If the body begins to overheat, patients are advised to use cool wet compresses. These envelopes imitate the sweat secretion and ensure the lack of evaporative cooling. The consumption of cold drinks or the laying on of ice cubes can also promise improvement in acute cases.
Prevention
Preventive measures in the context of Ross syndrome do not yet exist. Since the primary causes and genesis of the complex are unknown, preventive steps are not to be expected in the foreseeable future. Due to the small number of cases, research into the causes will probably take several more decades.
Aftercare
In the case of Ross syndrome, the options and measures for direct follow-up care are in most cases significantly limited, and in some cases they are not even available to the person affected. Therefore, the affected person should ideally consult a doctor very early on and also initiate treatment to prevent the occurrence of other symptoms and complications.
It is often not possible to heal on its own, so that the person concerned is dependent on treatment by a doctor and should consult him at the first sign. Most of those affected are dependent on various surgical interventions with which the symptoms and deformities can usually be alleviated well.
Those affected should definitely rest and rest after the procedure. Physical exertion or stressful activities should be avoided in order not to unnecessarily burden the body. First and foremost, medications that promote the symptoms must be discontinued. However, the medication should only be discontinued with the consent of a doctor. Regular check-ups by a doctor during treatment are also very important in order to identify and treat further damage to the body at an early stage.
You can do that yourself
Ross syndrome is an incurable disease. Affected persons must primarily follow supportive therapy. Depending on the severity of the condition, this includes drug treatment, physiotherapy and other measures. The physical training can be done at home. Affected children should be supported in their efforts so that they continue to carry out the preventive and supportive measures in adulthood.

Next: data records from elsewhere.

(** * tCamMiniAnalog: a shallow embedding of the thermal-camera firmware core

    The development follows the firmware sources:
    - [CInt]   : the fixed-width integer conversions the C code relies on;
    - [Sys]    : [sys_utilities.h] (the shared lepton buffer record, the
                 [Notification] macro);
    - [Render] : [components/video/render.c] (the four base-raster renderers);
    - [Ps]     : [components/sys/ps_utilities.c] (the cached persistent values);
    - [Lep]    : [main/lep_task.c] (the acquisition state machine);
    - [Vid]    : [main/video_task.c] (display handoff and parameter session);
    - [Ctrl]   : [main/ctrl_task.c] (control state, fault LED, button);
    - [Draw]   : [components/video/render.c] (the drawing primitives and the
                 min/max markers);
    - [PsInit] : [components/sys/ps_utilities.c] ([ps_init]);
    - [Boot]   : [main/main.c] ([app_main]).

    Buffers are lists indexed by pointer offsets; C integer variables are [Z]
    with the conversions of the source written out; every task loop body is a
    function from the task's variables (a record) to the new variables and the
    calls it made to its collaborators (an event list, oldest first). *)

From Stdlib Require Import String ZArith Lia Bool List.
From stdpp Require Import base numbers list.

(* ================================================================= *)
(** * Part I: the embedding                                           *)
(* ================================================================= *)

(** ** Fixed-width integers *)
Module CInt.

(** Conversion to [uint8_t]: keep the low eight bits. *)
Definition u8 (v : Z) : Z := Z.land v 255.

(** Conversion to [uint32_t]: reduce modulo 2^32. *)
Definition u32 (v : Z) : Z := (v mod 2 ^ 32)%Z.

(** [*p] for a pointer [p] at offset [p] into [buf]; a read outside the
    buffer (undefined in C) yields 0. *)
Definition rd (buf : list Z) (p : nat) : Z := default 0%Z (buf !! p).

(** [*p = v] for a [uint8_t*] at offset [p]: the value is converted to
    [uint8_t]; a write outside the buffer (undefined in C) is dropped. *)
Definition store8 (img : list Z) (p : nat) (v : Z) : list Z := <[p := u8 v]> img.

(** [memcpy(buf + dst, buf + src, n)], byte by byte, lowest address first. *)
Fixpoint memcpy (buf : list Z) (dst src : nat) (n : nat) : list Z :=
  match n with
  | O => buf
  | S n' => memcpy (<[dst := rd buf src]> buf) (S dst) (S src) n'
  end.

End CInt.
Export CInt.

(** ** sys_utilities.h *)
Module Sys.

(** [lep_buffer_t]; the mutex handle carries no data and is left out. *)
Record lep_buffer_t := {
  telem_valid : bool;
  lep_min_val : Z;
  lep_min_x : Z;
  lep_min_y : Z;
  lep_max_val : Z;
  lep_max_x : Z;
  lep_max_y : Z;
  lep_bufferP : list Z;
  lep_telemP : list Z
}.

Definition set_lep_bufferP (lep : lep_buffer_t) (b : list Z) : lep_buffer_t :=
  {| telem_valid := telem_valid lep;
     lep_min_val := lep_min_val lep; lep_min_x := lep_min_x lep; lep_min_y := lep_min_y lep;
     lep_max_val := lep_max_val lep; lep_max_x := lep_max_x lep; lep_max_y := lep_max_y lep;
     lep_bufferP := b; lep_telemP := lep_telemP lep |}.

(** [#define Notification(var, mask) ((var & mask) == mask)] *)
Definition Notification (var mask : Z) : bool := (Z.land var mask =? mask)%Z.

End Sys.
Export Sys.

(** ** render.c: the base-raster renderers *)
Module Render.

Definition SF_DS : Z := 3.
Definition SF_QS : Z := 5.
Definition DIV_DS : Z := SF_DS + 1.
Definition DIV_QS : Z := SF_QS + 3.

(** [gui_state_t] *)
Record gui_state_t := {
  agc_enabled : bool;
  black_hot_palette : bool;
  display_interp_enable : bool;
  is_radiometric : bool;
  min_max_enable : bool;
  spotmeter_enable : bool;
  temp_unit_C : bool;
  rad_high_res : bool
}.

(** [diff = max_val - min_val; if (diff == 0) diff = 1;] with [diff] a
    [uint32_t]: the [int] difference is converted to 32 unsigned bits. *)
Definition rad_diff (min_val max_val : Z) : Z :=
  let diff := u32 (max_val - min_val) in
  if (diff =? 0)%Z then 1%Z else diff.

(** The scaling both radiometric renderers apply to one sample [p]:
    [if (p < min_val) 0 else { t32 = ((uint32_t)(p - min_val) * 255) / diff;
    (t32 > 255) ? 255 : (uint8_t) t32 }]. *)
Definition rad_t8 (min_val diff : Z) (p : Z) : Z :=
  if (p <? min_val)%Z then 0%Z
  else
    let t32 := (u32 (u32 (p - min_val) * 255) / diff)%Z in
    if (255 <? t32)%Z then 255%Z else u8 t32.

(** [(uint8_t)(p & 0xFF)]: what the AGC renderers take from a sample. *)
Definition agc_t8 (p : Z) : Z := u8 (Z.land p 255).

Section Dimensions.
(** [LEP_WIDTH] and [LEP_HEIGHT] come from [vospi.h]. *)
Variables LEP_WIDTH LEP_HEIGHT : nat.

(** [interp_set_pixel]: [*(img + y*2*LEP_WIDTH + x) = (uint8_t)(src & 0xFF) ^ mod]. *)
Definition interp_set_pixel (pm : Z) (src : Z) (img : list Z) (x y : nat) : list Z :=
  store8 img (y * 2 * LEP_WIDTH + x) (Z.lxor (u8 (Z.land src 255)) pm).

In the event of acute overheating, the emergency doctor must be called immediately. The patient should quickly go into the shade and cool down well. If necessary, emergency medication must be taken. In the event of a circulatory collapse, first responders must provide first aid quickly. Anhidrosis itself cannot be treated causally. The self-help measures focus on preventing the body from overheating. This is achieved by the patient avoiding activities that promote sweating. Various drugs inhibit sweat production. They should be taken as directed by the doctor.
Since the condition is usually also mentally stressful, concomitant therapy can be useful. As part of a self-help group, patients get to know other sufferers and can thus better understand the disease.